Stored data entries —

───

(** ** Heuristic solver: [_solve_with_ga] *)

(** stable insertion sort: the row order [sort_values] gives for the
    key order [le] when equal keys keep their incoming order *)
Fixpoint insert_by {A : Type} (le : A -> A -> bool) (x : A) (l : list A) : list A :=
  match l with
  | [] => [x]
  | y :: l' => if le x y then x :: l else y :: insert_by le x l'
  end.

Definition sort_by {A : Type} (le : A -> A -> bool) (l : list A) : list A :=
  fold_right (insert_by le) [] l.

(** [exp_pts_window / now_cost] as the float division computes it: a
    zero cost gives an infinity or nan *)
Inductive ratio : Type := RPosInf | RFin (q : Q) | RNegInf | RNaN.

Definition Qltb (a b : Q) : bool := negb (Qle_bool b a).

Definition value_of (p : Player) : ratio :=
  if (now_cost p =? 0)%Z then
    if Qltb 0 (exp_pts_window p) then RPosInf
    else if Qltb (exp_pts_window p) 0 then RNegInf
    else RNaN
  else RFin (exp_pts_window p / inject_Z (now_cost p))%Q.

(** [a] is placed strictly before [b] by a descending sort, nan last *)
Definition ratio_before (a b : ratio) : bool :=
  match a, b with
  | RPosInf, RPosInf => false
  | RPosInf, _ => true
  | RFin _, RPosInf => false
  | RFin x, RFin y => Qltb y x
  | RFin _, _ => true
  | RNegInf, RNaN => true
  | RNegInf, _ => false
  | RNaN, _ => false
  end.

(** key order of [sort_values(['value', 'exp_pts_window'], ascending=[False, False])] *)
Definition by_value_then_points (a b : Player) : bool :=
  ratio_before (value_of a) (value_of b)
  || (negb (ratio_before (value_of b) (value_of a))
      && Qle_bool (exp_pts_window b) (exp_pts_window a)).

(** key order of [sort_values('now_cost')] *)
Definition by_cost (a b : Player) : bool := (now_cost a <=? now_cost b)%Z.

Record ga_state : Type := mkGa {
  selected_players : list Player;
  remaining_budget : Z;
  count : nat
}.

(** [current_clubs.value_counts().get(player['team'], 0)], 0 for no selection yet *)
Definition club_count (selected : list Player) (t : Z) : nat :=
  length (List.filter (fun p => (team p =? t)%Z) selected).

(** [selected_players.append(...); remaining_budget -= cost; count += 1] *)
Definition take_player (player : Player) (st : ga_state) : ga_state :=
  {| selected_players := selected_players st ++ [player];
     remaining_budget := (remaining_budget st - now_cost player)%Z;
     count := S (count st) |}.

(** first loop over the ranked candidates of one position *)
Fixpoint first_pass (limit : nat) (candidates : list Player) (st : ga_state) : ga_state :=
  match candidates with
  | [] => st
  | player :: rest =>
    if (limit <=? count st)%nat then st
    else if (now_cost player <=? remaining_budget st)%Z then
      if (club_count (selected_players st) (team player) <? 3)%nat then
        first_pass limit rest (take_player player st)
      else first_pass limit rest st
    else first_pass limit rest st
  end.

(** second loop, over the cheapest first, skipping players already selected *)
Fixpoint second_pass (limit : nat) (candidates : list Player) (st : ga_state) : ga_state :=
  match candidates with
  | [] => st
  | player :: rest =>
    if (limit <=? count st)%nat then st
    else if (now_cost player <=? remaining_budget st)%Z then
      if negb (existsb (Z.eqb (id player)) (map id (selected_players st))) then
        if (club_count (selected_players st) (team player) <? 3)%nat then
          second_pass limit rest (take_player player st)
        else second_pass limit rest st
      else second_pass limit rest st
    else second_pass limit rest st
  end.

(** [position_players['value'] = ...]: the stored cell is the rational
    quotient; the sort reads [value_of] *)
Definition with_value (p : Player) : Player :=
  set_num p "value" (exp_pts_window p / inject_Z (now_cost p))%Q.

(** the body of the loop over [position_mapping.items()] *)
Definition fill_position (players : Frame Player) (item : Z * Position)
    (acc : list Player * Z) : result (list Player * Z) :=
  let position_players :=
    map with_value (List.filter (fun p => (element_type p =? fst item)%Z) (rows players)) in
  let position_players := sort_by by_value_then_points position_players in
  let limit := position_limits (snd item) in
  let st1 := first_pass limit position_players (mkGa (fst acc) (snd acc) 0) in
  let st2 := if (count st1 <? limit)%nat
             then second_pass limit (sort_by by_cost position_players) st1
             else st1 in
  if (count st2 <? limit)%nat then
    Raise (InfeasibleError
             (CannotFill (snd item) limit (count st2) (remaining_budget st2)))
  else Ok (selected_players st2, remaining_budget st2).

Fixpoint fill_positions (players : Frame Player) (items : list (Z * Position))
    (acc : list Player * Z) : result (list Player * Z) :=
  match items with
  | [] => Ok acc
  | item :: items' =>
    acc' ← fill_position players item acc;
    fill_positions players items' acc'
  end.

Definition _solve_with_ga (players : Frame Player) (budget_million : Q) : result SquadResult :=
  let budget_units := budget_units_of budget_million in
  acc ← fill_positions players position_items ([], budget_units);
  let selected := fst acc in
  if negb (length selected =? 15)%nat then
    Raise (InfeasibleError (NotFifteen (length selected)))
  else
    let squad := with_position_column (columns players ++ ["value"]) selected in
    Ok (build_result squad (fun expected => mkDetails "ga" "optimal" expected)).

(** ** Entry point: [select_initial_squad] *)

Inductive solver_choice : Type :=
| SolverName (s : string)
| SolverNone
| SolverCallable (f : Frame Player -> Q -> result SquadResult).

(** Steps 2 and 3: expected points, then the chosen solver *)
Definition run_solver (cbc : Solver) (players : Frame Player)
    (fixtures : Frame Fixture) (gw_start gw_end : Z) (budget_million : Q)
    (solver : solver_choice) (expected_points_cols : option (list string))
    : result SquadResult :=
  players_work ← prepare_expected_points players fixtures gw_start gw_end expected_points_cols;
  match solver with
  | SolverNone => _solve_with_mip cbc players_work budget_million
  | SolverName s =>
    if String.eqb s "mip" then _solve_with_mip cbc players_work budget_million
    else if String.eqb s "ga" then _solve_with_ga players_work budget_million
    else Raise (ValueError (UnknownSolver s))
  | SolverCallable f => f players_work budget_million
  end.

───

Output the records above exactly, from their first line through the line that contains "if (now_cost p =? 0)%Z then", and add nothing.

(** ** Heuristic solver: [_solve_with_ga] *)

(** stable insertion sort: the row order [sort_values] gives for the
    key order [le] when equal keys keep their incoming order *)
Fixpoint insert_by {A : Type} (le : A -> A -> bool) (x : A) (l : list A) : list A :=
  match l with
  | [] => [x]
  | y :: l' => if le x y then x :: l else y :: insert_by le x l'
  end.

Definition sort_by {A : Type} (le : A -> A -> bool) (l : list A) : list A :=
  fold_right (insert_by le) [] l.

(** [exp_pts_window / now_cost] as the float division computes it: a
    zero cost gives an infinity or nan *)
Inductive ratio : Type := RPosInf | RFin (q : Q) | RNegInf | RNaN.

Definition Qltb (a b : Q) : bool := negb (Qle_bool b a).

Definition value_of (p : Player) : ratio :=
  if (now_cost p =? 0)%Z then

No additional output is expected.